Respiró hondo y entonces Lin Mu por fin pareció más él mismo.
—¿Por qué…
debería disculparme?
—En cuanto Mo Li empezó a fruncir el ceño, Lin Mu se apresuró a explicar.
Lin Mu siempre hablaba sin filtro, pero con esta memorable lección de Mo Li, el Joven Maestro Lin tendría que pensárselo dos veces antes de decir nada en el futuro.
La sensación de ardor en sus extremidades le serviría de lección permanente—.
No, no, no.
Quiero decir que no sé qué he hecho mal.
No es que no quiera disculparme…, es que no tengo ni idea de por qué tengo que disculparme.
—Bueno, repasa lo que has hecho y dicho hoy, a ver si hay algo por lo que tengas que disculparte.
Lin Mu obedeció.
—Vale, vale, dame un poco de tiempo para pensarlo.
Lin Mu enumeró obedientemente las cosas que había hecho y dicho como un niño de parvulario: —No debería haberme burlado de ti en la comisaría, debería haber saludado a tus abuelos cuando entré en la casa…
Mientras Lin Mu recitaba su lista, Mo Yu se quedó allí, estupefacto.
¡Este, desde luego, no era el Lin Mu que él conocía!
La forma en que Mo Yu miraba a Lin Mu seguía siendo antipática, pero al menos ya no era tan hostil como antes.
De repente, Mo Li giró la cabeza para mirar a Mo Yu, lo que provocó que al corazón de este se le saltara un latido.

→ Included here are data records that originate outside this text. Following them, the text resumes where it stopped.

(** The DDS name of a message type determines its package, its prefix and
    its type name, when none of them contains a slash or a colon (which no ROS
    identifier does); so messages, services' and actions' types of different
    packages or kinds never collide on the wire. *)
Lemma dds_msg_type_inj m m' :
  plain_part (ros2_package_name m) → plain_part (msg_prefix m) → plain_part (ros2_type_name m) →
  plain_part (ros2_package_name m') → plain_part (msg_prefix m') → plain_part (ros2_type_name m') →
  dds_msg_type m = dds_msg_type m' → m = m'.
Proof.
  intros Hp Hx [Ht _] Hp' Hx' [Ht' _] E.
  rewrite !dds_msg_type_shape in E by done.
  apply app_sep_inj in E as [E1 E]; [|apply Hp|apply Hp'].
  injection E as E. apply app_sep_inj in E as [E2 E]; [|apply Hx|apply Hx'].
  injection E as E. apply app_inv_tail in E.
  destruct m, m'; simpl in *. by subst.
Qed.

Lemma dds_msg_type_inj_witness :
  dds_msg_type (MessageTypeName_new (lit "std_msgs") (lit "String")) ≠
  dds_msg_type (MessageTypeName_new_prefix (lit "std_msgs") (lit "String") (lit "srv")).
Proof.
  intros E. apply dds_msg_type_inj in E; [discriminate E|..];
    split; apply (bool_decide_unpack _); vm_compute; exact I.
Defined.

«¿Qué querrá esta mujer ahora?».
—¿Y qué hay de él?
—Mo Li levantó el dedo y señaló a Mo Yu.
Estaba claro que esta ofensa no se le había pasado por la cabeza a Lin Mu—.
Yo…
¿Quieres que me disculpe con él?
—Te peleaste con él.
—Él también se defendió, ¿no?
La réplica hizo que Mo Li frunciera el ceño.
Golpeaba repetidamente el bastón contra la palma de su mano.
—¡Bien, bien!
¡Me disculparé, me disculparé ahora mismo!
Lin Mu se giró hacia Mo Yu con una sonrisa falsa.
—¡Joven Maestro Mo, lo siento!
—No volveré a pelear contigo en el futuro.
¡Cuando nos volvamos a encontrar, cada uno por su lado!
Mo Yu lo ignoró.
Después de todo, la disculpa de ese cabrón no era para nada sincera.
Pero…
Mo Yu no pudo evitar girarse con cautela hacia Mo Li.